* [Goal of the exercise]:
The material below contains a line with "external : list (string * string);" and a line with "ret (TensorInitializer.mk (tensor_name". Copy exactly those two lines and all lines between them.

* [Extracted material]:
Definition parse_string_entry (data : string) (depth : Z) : P (string * string) :=
  iter_fields depth (fun field value acc =>
    match value with
    | Delimited v =>
        if field =? 1 then let! key := decode_text v in ret (key, acc.2)
        else if field =? 2 then let! text := decode_text v in ret (acc.1, text)
        else ret acc
    | _ => ret acc
    end) data ("", "").

(** [while offset < len(value): item, offset = _read_varint(value, offset)] *)
Fixpoint packed_loop (fuel : nat) (data : string) (dims : list Z) : res (list Z) :=
  match data with
  | EmptyString => Ok dims
  | String _ _ =>
      match fuel with
      | O => Raise OutOfFuel
      | S fuel => rbind (read_varint data) (fun x => packed_loop fuel x.2 (dims ++ [x.1]))
      end
  end.

Record tensor : Type := mkTensor {
  dims : list Z;
  dtype_number : Z;
  tensor_name : string;
  raw_bytes : Z;
  external : list (string * string);
  external_location : bool
}.

Definition parse_tensor (data : string) (depth : Z) : P TensorInitializer.t :=
  let! x := iter_fields depth (fun field value x =>
    match value with
    | Varint n =>
        if field =? 1 then
          ret (mkTensor (dims x ++ [n]) (dtype_number x) (tensor_name x) (raw_bytes x) (external x)
                 (external_location x))
        else if field =? 2 then
          ret (mkTensor (dims x) n (tensor_name x) (raw_bytes x) (external x) (external_location x))
        else if field =? 14 then
          ret (mkTensor (dims x) (dtype_number x) (tensor_name x) (raw_bytes x) (external x) (n =? 1))
        else ret x
    | Delimited v =>
        if field =? 1 then
          let! items := lift (packed_loop (String.length v) v (dims x)) in
          ret (mkTensor items (dtype_number x) (tensor_name x) (raw_bytes x) (external x)
                 (external_location x))
        else if field =? 8 then
          let! name := decode_text v in
          ret (mkTensor (dims x) (dtype_number x) name (raw_bytes x) (external x) (external_location x))
        else if field =? 9 then
          ret (mkTensor (dims x) (dtype_number x) (tensor_name x) (len v) (external x)
                 (external_location x))
        else if field =? 13 then
          let! entry := parse_string_entry v (depth + 1) in
          ret (mkTensor (dims x) (dtype_number x) (tensor_name x) (raw_bytes x)
                 (external x ++ [entry]) (external_location x))
        else ret x
    | _ => ret x
    end) data (mkTensor [] 0 "" 0 [] false) in
  ret (TensorInitializer.mk (tensor_name x) (dtype_name (dtype_number x)) (dims x) (external x)
         (external_location x) (raw_bytes x)).

Section Sha.
Context (sha256 : string -> string).

Record graph_parts : Type := mkParts {
  nodes : list Node.t;
  initializers : list TensorInitializer.t;
  inputs : list TensorShape.t;
  outputs : list TensorShape.t;
  node_index : Z
}.

(** The name of an attribute and the graphs in it. *)
Definition parse_attribute (data : string) (depth : Z) : P (string * list string) :=
  iter_fields depth (fun field value acc =>
    match value with
    | Delimited v =>
        if field =? 1 then let! name := decode_text v in ret (name, acc.2)
        else if (field =? 6) || (field =? 11) then ret (acc.1, acc.2 ++ [v])
        else ret acc
    | _ => ret acc
    end) data ("", []).

Section Node.
(** [_parse_graph], which calls [_parse_node] back. *)
Context (parse_graph : string -> string -> Z -> P graph_parts).

(** [for index, graph_message in enumerate(graph_messages)], from [index] on *)
Fixpoint parse_subgraphs (path attr_name : string) (depth index : Z) (messages : list string)
    (nested : list Node.t) : P (list Node.t) :=
  match messages with
  | [] => ret nested
  | message :: messages =>
      let! graph := parse_graph message
        (path +:+ "/attr:" +:+ (if bool_decide (attr_name = "") then "anonymous" else attr_name)
         +:+ ":" +:+ pretty index) (depth + 2) in
      parse_subgraphs path attr_name depth (index + 1) messages (nested ++ nodes graph)
  end.

Record node_parts : Type := mkNodeParts {
  domain : string;
  operator : string;
  attributes : list string;
  nested : list Node.t;
  has_subgraph : bool
}.

Definition parse_node (data path : string) (depth : Z) : P (Node.t * list Node.t) :=
  ParseBudget.consume_node ;;;
  let! x := iter_fields depth (fun field value x =>
    match value with
    | Delimited v =>
        if field =? 4 then
          let! operator := decode_text v in
          ret (mkNodeParts (domain x) operator (attributes x) (nested x) (has_subgraph x))
        else if field =? 7 then
          let! domain := decode_text v in
          ret (mkNodeParts domain (operator x) (attributes x) (nested x) (has_subgraph x))
        else if field =? 5 then
          ParseBudget.consume_attribute ;;;
          let! attr := parse_attribute v (depth + 1) in
          let! nested := parse_subgraphs path attr.1 depth 0 attr.2 (nested x) in
          ret (mkNodeParts (domain x) (operator x) (attributes x ++ [v]) nested
                 (has_subgraph x || negb (bool_decide (attr.2 = []))))
        else ret x
    | _ => ret x
    end) data (mkNodeParts "" "" [] [] false) in
  ret (Node.mk path (if bool_decide (domain x = "") then "ai.onnx" else domain x) (operator x)
         (sha256 (join "" (sort_by String.leb (attributes x)))) (has_subgraph x),
       nested x).
End Node.

(** [fuel] bounds the nesting of graphs. *)
Fixpoint parse_graph (fuel : nat) (data path : string) (depth : Z) : P graph_parts :=
  match fuel with
  | O => raise OutOfFuel
  | S fuel =>
      iter_fields depth (fun field value x =>
        match value with
        | Delimited v =>
            if field =? 1 then
              let! node := parse_node (parse_graph fuel) v
                             (path +:+ "/node:" +:+ pretty (node_index x)) (depth + 1) in
              ret (mkParts (nodes x ++ node.1 :: node.2) (initializers x) (inputs x) (outputs x)
                     (node_index x + 1))
            else if field =? 5 then
              ParseBudget.consume_initializer ;;;
              let! tensor := parse_tensor v (depth + 1) in
              ret (mkParts (nodes x) (initializers x ++ [tensor]) (inputs x) (outputs x) (node_index x))
            else if field =? 11 then
              let! shape := parse_value_info v (depth + 1) in
              ret (mkParts (nodes x) (initializers x) (inputs x ++ [shape]) (outputs x) (node_index x))
            else if field =? 12 then
              let! shape := parse_value_info v (depth + 1) in
              ret (mkParts (nodes x) (initializers x) (inputs x) (outputs x ++ [shape]) (node_index x))
            else ret x
        | _ => ret x
        end) data (mkParts [] [] [] [] 0)
  end.

(** Graphs are nested three levels apart, so at most six of them fit into the
    depth limit; the seventh raises. *)
Definition graph_fuel : nat := 7.

(** ** The fingerprint *)
Record fingerprint : Type := mkFingerprint {
  ir_version : Z;
  opsets : list (string * Z);
  operators : list Node.t;
  initializer_list : list TensorInitializer.t;
  input_shapes : list TensorShape.t;
  output_shapes : list TensorShape.t;
  function_count : Z
}.

Record model : Type := mkModel {
  model_ir_version : Z;
  model_opsets : list (string * Z);
  graph_payload : option string;
  functions : Z
}.

Definition parse_opset (data : string) : P (string * Z) :=
  iter_fields 1 (fun field value acc =>
    match value with
    | Delimited v =>
        if field =? 1 then
          let! text := decode_text v in
          ret (if bool_decide (text = "") then "ai.onnx" else text, acc.2)
        else ret acc
    | Varint n => if field =? 2 then ret (acc.1, n) else ret acc
    | _ => ret acc
    end) data ("ai.onnx", 0).

Definition parse_model (data : string) : P model :=
  iter_fields 0 (fun field value x =>
    match value with
    | Varint n =>
        if field =? 1 then ret (mkModel n (model_opsets x) (graph_payload x) (functions x)) else ret x
    | Delimited v =>
        if field =? 7 then
          raise_if (negb (bool_decide (graph_payload x = None))) (ProtobufParseError "multiple_model_graphs") ;;;
          ret (mkModel (model_ir_version x) (model_opsets x) (Some v) (functions x))
        else if field =? 8 then
          let! opset := parse_opset v in
          ret (mkModel (model_ir_version x) (model_opsets x ++ [opset]) (graph_payload x) (functions x))
        else if field =? 25 then
          let! b := get in
          raise_if (functions x + 1 >? ParseBudget.max_attributes b)
            (ProtobufParseError "onnx_function_limit_exceeded") ;;;
          ret (mkModel (model_ir_version x) (model_opsets x) (graph_payload x) (functions x + 1))
        else ret x
    | _ => ret x
    end) data (mkModel 0 [] None 0).

(** [(item["domain"], item["version"])] *)
Definition opset_le (x y : string * Z) : bool :=
  if bool_decide (x.1 = y.1) then x.2 <=? y.2 else String.leb x.1 y.1.

Definition dimension_json (d : dimension) : json :=
  match d with DimInt n => JInt n | DimText s => JStr s | DimNone => JNull end.
Definition shape_json (s : TensorShape.t) : json :=
  JDict [("name", JStr (TensorShape.name s)); ("dtype", JStr (TensorShape.dtype s));
         ("dimensions", JList (map dimension_json (TensorShape.dimensions s)))].
Definition node_json (n : Node.t) : json :=
  JDict [("path", JStr (Node.path n)); ("domain", JStr (Node.domain n));
         ("operator", JStr (Node.operator n)); ("attributes_sha256", JStr (Node.attributes_sha256 n));
         ("has_subgraph", JBool (Node.has_subgraph n))].
Definition initializer_json (i : TensorInitializer.t) : json :=
  JDict [("name", JStr (TensorInitializer.name i)); ("dtype", JStr (TensorInitializer.dtype i));
         ("dimensions", JList (map JInt (TensorInitializer.dimensions i)));
         ("external_data", JList (map (fun pair => JList [JStr pair.1; JStr pair.2])
                                    (TensorInitializer.external_data i)));
         ("external_location", JBool (TensorInitializer.external_location i));
         ("raw_bytes", JInt (TensorInitializer.raw_bytes i))].
Definition fingerprint_json (f : fingerprint) : json :=
  JDict [("ir_version", JInt (ir_version f));
         ("opsets", JList (map (fun o => JDict [("domain", JStr o.1); ("version", JInt o.2)]) (opsets f)));
         ("operators", JList (map node_json (operators f)));
         ("initializers", JList (map initializer_json (initializer_list f)));
         ("inputs", JList (map shape_json (input_shapes f)));
         ("outputs", JList (map shape_json (output_shapes f)));
         ("function_count", JInt (function_count f))].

* [Answer area]:
  external : list (string * string);
  external_location : bool
}.

Definition parse_tensor (data : string) (depth : Z) : P TensorInitializer.t :=
  let! x := iter_fields depth (fun field value x =>
    match value with
    | Varint n =>
        if field =? 1 then
          ret (mkTensor (dims x ++ [n]) (dtype_number x) (tensor_name x) (raw_bytes x) (external x)
                 (external_location x))
        else if field =? 2 then
          ret (mkTensor (dims x) n (tensor_name x) (raw_bytes x) (external x) (external_location x))
        else if field =? 14 then
          ret (mkTensor (dims x) (dtype_number x) (tensor_name x) (raw_bytes x) (external x) (n =? 1))
        else ret x
    | Delimited v =>
        if field =? 1 then
          let! items := lift (packed_loop (String.length v) v (dims x)) in
          ret (mkTensor items (dtype_number x) (tensor_name x) (raw_bytes x) (external x)
                 (external_location x))
        else if field =? 8 then
          let! name := decode_text v in
          ret (mkTensor (dims x) (dtype_number x) name (raw_bytes x) (external x) (external_location x))
        else if field =? 9 then
          ret (mkTensor (dims x) (dtype_number x) (tensor_name x) (len v) (external x)
                 (external_location x))
        else if field =? 13 then
          let! entry := parse_string_entry v (depth + 1) in
          ret (mkTensor (dims x) (dtype_number x) (tensor_name x) (raw_bytes x)
                 (external x ++ [entry]) (external_location x))
        else ret x
    | _ => ret x
    end) data (mkTensor [] 0 "" 0 [] false) in
  ret (TensorInitializer.mk (tensor_name x) (dtype_name (dtype_number x)) (dims x) (external x)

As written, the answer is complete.